RECORDS SUPPLIED:
········

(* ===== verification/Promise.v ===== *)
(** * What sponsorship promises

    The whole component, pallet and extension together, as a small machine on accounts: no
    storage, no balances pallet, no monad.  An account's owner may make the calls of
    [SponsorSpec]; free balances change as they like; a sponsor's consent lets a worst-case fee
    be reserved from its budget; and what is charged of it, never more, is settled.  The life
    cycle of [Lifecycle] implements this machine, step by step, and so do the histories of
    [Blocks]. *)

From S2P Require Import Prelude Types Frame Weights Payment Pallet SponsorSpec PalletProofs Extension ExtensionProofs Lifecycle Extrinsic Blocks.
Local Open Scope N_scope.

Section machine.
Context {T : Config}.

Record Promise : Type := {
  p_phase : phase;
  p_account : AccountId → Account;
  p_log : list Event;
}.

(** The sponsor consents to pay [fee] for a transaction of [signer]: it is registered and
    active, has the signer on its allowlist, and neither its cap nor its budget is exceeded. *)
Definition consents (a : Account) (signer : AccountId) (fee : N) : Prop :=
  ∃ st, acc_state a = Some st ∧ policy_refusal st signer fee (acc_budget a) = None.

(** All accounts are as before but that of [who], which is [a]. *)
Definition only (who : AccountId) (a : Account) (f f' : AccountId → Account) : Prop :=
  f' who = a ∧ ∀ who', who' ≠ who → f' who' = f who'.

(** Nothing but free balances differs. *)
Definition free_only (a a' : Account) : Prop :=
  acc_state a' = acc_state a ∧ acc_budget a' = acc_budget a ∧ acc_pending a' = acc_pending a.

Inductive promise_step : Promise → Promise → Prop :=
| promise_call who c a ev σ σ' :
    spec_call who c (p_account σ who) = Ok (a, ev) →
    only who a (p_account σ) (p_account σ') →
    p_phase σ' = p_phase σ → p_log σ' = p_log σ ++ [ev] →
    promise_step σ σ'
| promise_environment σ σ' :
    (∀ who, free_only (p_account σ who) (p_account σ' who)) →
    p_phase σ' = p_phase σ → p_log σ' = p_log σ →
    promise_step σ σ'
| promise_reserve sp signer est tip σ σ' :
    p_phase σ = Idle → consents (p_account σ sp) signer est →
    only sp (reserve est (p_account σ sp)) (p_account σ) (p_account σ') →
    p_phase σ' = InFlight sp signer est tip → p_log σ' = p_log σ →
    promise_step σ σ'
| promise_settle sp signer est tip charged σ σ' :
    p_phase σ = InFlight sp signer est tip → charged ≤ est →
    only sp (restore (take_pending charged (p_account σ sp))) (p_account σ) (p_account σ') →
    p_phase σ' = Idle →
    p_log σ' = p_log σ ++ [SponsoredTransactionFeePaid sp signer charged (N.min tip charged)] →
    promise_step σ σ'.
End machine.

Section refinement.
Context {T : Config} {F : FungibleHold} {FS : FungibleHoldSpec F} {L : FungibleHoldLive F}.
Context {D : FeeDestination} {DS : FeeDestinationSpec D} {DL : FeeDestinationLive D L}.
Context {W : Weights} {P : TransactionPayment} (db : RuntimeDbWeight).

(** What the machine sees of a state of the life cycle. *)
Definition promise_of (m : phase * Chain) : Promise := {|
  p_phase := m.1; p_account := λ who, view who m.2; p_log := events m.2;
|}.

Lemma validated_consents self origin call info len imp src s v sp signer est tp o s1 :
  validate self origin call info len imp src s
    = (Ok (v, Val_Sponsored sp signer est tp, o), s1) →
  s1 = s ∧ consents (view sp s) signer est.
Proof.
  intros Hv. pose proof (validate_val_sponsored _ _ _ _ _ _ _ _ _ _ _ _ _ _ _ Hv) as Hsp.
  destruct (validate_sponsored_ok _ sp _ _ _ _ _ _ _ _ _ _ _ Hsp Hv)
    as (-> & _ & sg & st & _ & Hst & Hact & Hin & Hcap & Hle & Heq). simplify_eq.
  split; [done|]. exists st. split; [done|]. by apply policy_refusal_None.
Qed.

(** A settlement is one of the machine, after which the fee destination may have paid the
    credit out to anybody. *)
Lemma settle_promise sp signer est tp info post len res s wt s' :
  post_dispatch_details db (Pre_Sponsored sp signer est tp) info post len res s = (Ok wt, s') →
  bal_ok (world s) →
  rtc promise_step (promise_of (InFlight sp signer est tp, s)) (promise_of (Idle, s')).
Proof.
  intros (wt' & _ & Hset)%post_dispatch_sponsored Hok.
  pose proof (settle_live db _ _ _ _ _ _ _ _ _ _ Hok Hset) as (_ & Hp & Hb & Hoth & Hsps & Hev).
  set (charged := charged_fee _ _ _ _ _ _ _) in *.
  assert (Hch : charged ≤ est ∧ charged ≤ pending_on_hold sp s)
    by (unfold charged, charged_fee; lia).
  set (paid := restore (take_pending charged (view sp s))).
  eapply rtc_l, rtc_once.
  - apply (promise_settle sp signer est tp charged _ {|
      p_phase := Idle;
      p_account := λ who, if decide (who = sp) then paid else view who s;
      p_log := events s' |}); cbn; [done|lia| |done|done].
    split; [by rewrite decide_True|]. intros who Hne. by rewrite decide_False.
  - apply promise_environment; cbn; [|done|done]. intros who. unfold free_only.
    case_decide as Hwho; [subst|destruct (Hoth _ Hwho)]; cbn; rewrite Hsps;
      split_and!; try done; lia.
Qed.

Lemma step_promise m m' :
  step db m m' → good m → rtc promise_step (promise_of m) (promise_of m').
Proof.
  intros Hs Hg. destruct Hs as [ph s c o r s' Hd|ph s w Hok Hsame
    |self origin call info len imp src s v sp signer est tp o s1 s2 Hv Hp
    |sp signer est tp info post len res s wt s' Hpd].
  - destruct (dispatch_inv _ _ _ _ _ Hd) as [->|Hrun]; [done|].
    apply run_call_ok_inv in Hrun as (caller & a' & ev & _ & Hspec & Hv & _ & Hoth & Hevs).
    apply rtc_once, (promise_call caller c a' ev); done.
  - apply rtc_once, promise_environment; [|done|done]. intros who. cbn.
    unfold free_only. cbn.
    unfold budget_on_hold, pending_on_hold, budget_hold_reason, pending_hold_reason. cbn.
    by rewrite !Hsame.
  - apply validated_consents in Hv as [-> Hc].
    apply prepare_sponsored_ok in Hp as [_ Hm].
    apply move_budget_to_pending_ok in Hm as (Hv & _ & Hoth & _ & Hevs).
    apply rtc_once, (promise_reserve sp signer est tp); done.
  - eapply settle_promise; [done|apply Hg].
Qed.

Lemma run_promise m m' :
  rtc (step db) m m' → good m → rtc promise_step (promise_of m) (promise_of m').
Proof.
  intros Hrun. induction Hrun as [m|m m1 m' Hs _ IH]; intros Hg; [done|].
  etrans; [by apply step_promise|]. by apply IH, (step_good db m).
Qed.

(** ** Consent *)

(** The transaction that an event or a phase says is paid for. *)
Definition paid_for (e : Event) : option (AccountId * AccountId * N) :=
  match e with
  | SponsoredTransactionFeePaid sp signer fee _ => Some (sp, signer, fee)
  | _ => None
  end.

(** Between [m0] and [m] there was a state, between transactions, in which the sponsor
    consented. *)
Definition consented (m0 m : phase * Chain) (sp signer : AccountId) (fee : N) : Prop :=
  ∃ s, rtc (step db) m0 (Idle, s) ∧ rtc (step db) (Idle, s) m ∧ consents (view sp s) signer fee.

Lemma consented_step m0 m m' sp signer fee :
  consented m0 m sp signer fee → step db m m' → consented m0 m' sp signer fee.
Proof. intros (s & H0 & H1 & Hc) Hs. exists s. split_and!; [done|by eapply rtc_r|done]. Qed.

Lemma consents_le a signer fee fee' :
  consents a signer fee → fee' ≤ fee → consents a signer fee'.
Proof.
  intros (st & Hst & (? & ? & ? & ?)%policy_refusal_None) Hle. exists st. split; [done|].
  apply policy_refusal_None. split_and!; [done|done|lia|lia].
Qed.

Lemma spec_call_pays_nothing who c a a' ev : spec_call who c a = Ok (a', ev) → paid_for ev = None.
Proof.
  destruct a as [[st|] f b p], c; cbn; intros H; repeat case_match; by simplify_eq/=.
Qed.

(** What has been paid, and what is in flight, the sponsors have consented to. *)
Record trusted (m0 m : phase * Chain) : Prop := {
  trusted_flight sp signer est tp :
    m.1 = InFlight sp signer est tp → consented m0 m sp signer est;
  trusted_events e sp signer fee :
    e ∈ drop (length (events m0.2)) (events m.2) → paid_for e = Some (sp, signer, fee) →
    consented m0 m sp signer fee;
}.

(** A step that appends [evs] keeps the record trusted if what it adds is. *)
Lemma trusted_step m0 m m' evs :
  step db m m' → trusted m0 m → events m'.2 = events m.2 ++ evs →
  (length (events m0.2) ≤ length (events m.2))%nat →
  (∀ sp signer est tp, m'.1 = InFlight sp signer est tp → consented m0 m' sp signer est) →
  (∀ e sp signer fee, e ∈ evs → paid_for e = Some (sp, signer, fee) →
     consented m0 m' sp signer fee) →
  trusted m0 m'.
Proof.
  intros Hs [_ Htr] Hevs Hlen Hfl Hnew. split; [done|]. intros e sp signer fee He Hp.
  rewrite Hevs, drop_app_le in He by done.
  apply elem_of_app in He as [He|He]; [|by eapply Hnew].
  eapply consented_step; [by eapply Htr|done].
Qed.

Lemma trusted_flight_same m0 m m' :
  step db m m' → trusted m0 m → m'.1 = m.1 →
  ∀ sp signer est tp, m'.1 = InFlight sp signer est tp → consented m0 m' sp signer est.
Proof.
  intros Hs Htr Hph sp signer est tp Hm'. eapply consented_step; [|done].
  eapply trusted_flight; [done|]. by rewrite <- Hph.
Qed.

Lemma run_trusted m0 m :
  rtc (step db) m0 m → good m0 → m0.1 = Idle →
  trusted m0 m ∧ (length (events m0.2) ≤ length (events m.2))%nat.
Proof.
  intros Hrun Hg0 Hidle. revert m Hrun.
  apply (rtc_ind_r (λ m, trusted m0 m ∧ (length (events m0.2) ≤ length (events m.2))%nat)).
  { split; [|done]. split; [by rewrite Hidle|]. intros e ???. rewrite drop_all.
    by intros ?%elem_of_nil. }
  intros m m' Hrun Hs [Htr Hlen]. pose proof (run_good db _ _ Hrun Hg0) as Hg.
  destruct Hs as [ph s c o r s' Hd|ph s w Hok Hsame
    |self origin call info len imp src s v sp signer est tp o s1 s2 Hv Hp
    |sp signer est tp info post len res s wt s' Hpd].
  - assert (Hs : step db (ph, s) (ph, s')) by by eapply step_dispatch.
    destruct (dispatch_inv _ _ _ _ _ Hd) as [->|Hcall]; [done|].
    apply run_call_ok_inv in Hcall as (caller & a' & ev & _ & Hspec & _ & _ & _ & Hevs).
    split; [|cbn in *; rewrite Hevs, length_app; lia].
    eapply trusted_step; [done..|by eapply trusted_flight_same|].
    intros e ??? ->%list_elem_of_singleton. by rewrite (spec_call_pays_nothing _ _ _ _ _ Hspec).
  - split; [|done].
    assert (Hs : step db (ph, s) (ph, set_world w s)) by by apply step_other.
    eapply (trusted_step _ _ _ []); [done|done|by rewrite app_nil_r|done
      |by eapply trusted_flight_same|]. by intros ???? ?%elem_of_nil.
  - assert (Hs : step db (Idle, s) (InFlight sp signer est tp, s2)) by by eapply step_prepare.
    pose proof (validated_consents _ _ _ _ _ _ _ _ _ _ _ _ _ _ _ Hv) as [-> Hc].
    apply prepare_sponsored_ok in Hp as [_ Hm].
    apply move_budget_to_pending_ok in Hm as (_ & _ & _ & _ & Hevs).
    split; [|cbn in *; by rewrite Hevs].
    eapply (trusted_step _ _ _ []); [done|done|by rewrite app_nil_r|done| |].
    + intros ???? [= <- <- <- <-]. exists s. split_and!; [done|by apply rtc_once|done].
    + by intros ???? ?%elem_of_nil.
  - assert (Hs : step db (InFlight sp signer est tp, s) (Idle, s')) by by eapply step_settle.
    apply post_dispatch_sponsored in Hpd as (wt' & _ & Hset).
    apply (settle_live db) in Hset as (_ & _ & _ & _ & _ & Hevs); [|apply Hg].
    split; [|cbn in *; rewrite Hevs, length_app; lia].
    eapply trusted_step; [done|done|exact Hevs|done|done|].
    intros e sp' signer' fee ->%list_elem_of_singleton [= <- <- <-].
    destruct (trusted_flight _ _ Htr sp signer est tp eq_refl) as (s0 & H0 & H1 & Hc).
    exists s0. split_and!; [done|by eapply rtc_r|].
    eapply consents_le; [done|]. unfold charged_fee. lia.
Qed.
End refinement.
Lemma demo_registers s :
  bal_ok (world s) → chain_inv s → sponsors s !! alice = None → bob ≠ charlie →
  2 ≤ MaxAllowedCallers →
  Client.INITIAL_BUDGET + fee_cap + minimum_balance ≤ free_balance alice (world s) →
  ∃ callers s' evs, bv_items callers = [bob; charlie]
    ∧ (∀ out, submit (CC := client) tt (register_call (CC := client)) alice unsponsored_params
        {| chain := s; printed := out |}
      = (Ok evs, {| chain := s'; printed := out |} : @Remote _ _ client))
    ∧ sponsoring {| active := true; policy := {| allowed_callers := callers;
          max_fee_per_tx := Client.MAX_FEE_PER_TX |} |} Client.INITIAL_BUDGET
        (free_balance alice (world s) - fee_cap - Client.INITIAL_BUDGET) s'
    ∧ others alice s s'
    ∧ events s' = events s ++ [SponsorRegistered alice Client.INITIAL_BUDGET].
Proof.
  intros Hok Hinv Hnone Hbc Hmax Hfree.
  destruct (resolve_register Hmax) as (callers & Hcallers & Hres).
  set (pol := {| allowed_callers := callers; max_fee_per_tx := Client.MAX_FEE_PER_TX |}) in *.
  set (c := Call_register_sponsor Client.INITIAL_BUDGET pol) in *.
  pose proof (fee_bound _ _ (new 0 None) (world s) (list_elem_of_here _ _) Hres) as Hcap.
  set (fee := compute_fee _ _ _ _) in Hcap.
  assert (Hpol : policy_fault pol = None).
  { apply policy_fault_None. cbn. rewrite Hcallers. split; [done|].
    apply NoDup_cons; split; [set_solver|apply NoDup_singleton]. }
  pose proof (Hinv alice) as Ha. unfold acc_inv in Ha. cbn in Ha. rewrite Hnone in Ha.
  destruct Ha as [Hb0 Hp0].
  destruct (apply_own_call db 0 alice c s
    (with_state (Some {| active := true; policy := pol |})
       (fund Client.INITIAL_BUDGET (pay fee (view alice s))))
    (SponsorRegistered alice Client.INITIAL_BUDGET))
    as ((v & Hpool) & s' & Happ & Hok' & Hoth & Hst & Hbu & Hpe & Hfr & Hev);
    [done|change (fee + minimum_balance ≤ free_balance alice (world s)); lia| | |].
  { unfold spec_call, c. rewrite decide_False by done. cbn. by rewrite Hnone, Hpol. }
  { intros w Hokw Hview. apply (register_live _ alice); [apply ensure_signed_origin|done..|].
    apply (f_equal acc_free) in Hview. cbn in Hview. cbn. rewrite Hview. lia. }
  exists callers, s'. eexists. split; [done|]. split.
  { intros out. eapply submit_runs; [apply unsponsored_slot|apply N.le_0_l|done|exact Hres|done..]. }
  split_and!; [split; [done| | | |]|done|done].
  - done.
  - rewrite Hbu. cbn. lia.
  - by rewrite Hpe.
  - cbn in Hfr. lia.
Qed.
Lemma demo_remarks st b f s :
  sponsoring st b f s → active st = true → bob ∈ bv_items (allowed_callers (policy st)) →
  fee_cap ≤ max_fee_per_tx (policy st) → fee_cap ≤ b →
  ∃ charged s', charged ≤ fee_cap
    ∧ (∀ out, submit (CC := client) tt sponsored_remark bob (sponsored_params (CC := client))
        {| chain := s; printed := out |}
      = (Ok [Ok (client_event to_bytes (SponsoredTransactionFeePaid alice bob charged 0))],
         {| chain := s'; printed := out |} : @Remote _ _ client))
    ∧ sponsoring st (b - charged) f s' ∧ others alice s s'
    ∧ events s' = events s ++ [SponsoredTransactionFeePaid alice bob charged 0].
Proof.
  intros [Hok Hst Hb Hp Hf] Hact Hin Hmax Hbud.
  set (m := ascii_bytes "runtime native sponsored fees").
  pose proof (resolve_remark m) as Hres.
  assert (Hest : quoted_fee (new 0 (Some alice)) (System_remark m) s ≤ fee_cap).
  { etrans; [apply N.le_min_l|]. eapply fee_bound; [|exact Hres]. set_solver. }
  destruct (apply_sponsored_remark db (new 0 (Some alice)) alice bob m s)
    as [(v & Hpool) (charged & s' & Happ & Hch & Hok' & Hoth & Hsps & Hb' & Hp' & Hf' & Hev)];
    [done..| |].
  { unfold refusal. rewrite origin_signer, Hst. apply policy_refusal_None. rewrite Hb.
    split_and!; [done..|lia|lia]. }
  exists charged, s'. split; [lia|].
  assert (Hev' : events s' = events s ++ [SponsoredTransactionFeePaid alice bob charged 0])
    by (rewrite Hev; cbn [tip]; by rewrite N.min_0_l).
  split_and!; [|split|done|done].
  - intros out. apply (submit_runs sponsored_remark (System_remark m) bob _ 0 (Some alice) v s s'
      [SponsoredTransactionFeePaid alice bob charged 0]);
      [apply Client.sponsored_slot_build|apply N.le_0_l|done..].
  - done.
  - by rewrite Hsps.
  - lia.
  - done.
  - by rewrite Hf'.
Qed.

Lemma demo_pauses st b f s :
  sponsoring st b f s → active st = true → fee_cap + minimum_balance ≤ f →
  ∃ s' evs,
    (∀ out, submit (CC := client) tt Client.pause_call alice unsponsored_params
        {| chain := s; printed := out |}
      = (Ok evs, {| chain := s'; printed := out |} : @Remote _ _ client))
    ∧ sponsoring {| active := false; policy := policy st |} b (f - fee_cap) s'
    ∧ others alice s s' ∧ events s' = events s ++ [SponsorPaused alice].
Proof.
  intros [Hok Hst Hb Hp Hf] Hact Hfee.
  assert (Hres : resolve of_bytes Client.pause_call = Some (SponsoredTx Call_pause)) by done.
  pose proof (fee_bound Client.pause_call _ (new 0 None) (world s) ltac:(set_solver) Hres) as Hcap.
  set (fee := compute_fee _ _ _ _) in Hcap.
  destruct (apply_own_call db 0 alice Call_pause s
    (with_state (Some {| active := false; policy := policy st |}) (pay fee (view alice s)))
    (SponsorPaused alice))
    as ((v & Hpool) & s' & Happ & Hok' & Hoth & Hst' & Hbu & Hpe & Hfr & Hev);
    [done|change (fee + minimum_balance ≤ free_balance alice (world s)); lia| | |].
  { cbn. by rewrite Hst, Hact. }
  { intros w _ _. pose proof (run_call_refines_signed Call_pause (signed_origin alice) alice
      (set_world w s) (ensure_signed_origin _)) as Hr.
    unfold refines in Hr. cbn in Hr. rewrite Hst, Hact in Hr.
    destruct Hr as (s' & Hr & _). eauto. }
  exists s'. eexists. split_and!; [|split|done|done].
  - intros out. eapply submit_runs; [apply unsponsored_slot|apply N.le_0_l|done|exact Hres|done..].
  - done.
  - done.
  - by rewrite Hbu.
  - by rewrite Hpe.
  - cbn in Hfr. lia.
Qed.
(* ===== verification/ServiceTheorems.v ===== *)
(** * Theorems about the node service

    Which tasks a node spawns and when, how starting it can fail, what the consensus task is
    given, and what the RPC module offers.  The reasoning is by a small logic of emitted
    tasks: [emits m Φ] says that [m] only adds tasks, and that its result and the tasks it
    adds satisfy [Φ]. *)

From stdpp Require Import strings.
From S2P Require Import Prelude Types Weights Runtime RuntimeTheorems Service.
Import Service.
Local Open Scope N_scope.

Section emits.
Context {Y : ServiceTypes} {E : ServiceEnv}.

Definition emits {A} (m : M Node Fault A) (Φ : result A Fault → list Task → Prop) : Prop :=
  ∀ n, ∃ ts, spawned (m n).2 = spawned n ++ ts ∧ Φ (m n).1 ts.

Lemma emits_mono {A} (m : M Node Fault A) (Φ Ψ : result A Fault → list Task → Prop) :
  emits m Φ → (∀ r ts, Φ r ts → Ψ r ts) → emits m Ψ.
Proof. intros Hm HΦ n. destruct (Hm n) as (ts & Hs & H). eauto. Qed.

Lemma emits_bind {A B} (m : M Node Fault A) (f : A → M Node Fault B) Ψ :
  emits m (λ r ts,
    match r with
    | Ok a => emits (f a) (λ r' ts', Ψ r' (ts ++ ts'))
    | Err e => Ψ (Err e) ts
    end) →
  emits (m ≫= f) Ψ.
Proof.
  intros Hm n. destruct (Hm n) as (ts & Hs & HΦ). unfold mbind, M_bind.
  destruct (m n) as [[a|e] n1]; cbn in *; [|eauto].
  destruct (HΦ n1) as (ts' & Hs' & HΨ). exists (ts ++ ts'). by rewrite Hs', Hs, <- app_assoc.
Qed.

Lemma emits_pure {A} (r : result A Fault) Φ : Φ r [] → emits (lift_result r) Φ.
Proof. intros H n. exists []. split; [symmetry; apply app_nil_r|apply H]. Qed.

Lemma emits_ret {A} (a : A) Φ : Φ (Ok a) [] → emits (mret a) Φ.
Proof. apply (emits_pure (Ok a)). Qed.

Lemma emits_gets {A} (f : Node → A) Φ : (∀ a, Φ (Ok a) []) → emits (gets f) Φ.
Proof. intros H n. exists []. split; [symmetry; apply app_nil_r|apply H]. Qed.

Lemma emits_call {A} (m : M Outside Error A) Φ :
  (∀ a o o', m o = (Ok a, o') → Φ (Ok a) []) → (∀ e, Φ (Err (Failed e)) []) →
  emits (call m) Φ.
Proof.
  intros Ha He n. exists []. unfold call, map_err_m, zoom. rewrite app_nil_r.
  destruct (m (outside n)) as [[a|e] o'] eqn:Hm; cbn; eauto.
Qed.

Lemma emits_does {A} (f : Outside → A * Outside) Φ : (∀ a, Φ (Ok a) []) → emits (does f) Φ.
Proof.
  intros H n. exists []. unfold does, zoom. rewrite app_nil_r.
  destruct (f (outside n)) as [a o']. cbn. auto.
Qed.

········

ASSIGNMENT: Please transcribe exactly the lines above from the line that has "p_log := events s'" up to and including the line that has "Lemma step_promise m"; no other line belongs in the answer.

SOLUTION BELOW:
      p_log := events s' |}); cbn; [done|lia| |done|done].
    split; [by rewrite decide_True|]. intros who Hne. by rewrite decide_False.
  - apply promise_environment; cbn; [|done|done]. intros who. unfold free_only.
    case_decide as Hwho; [subst|destruct (Hoth _ Hwho)]; cbn; rewrite Hsps;
      split_and!; try done; lia.
Qed.

Lemma step_promise m m' :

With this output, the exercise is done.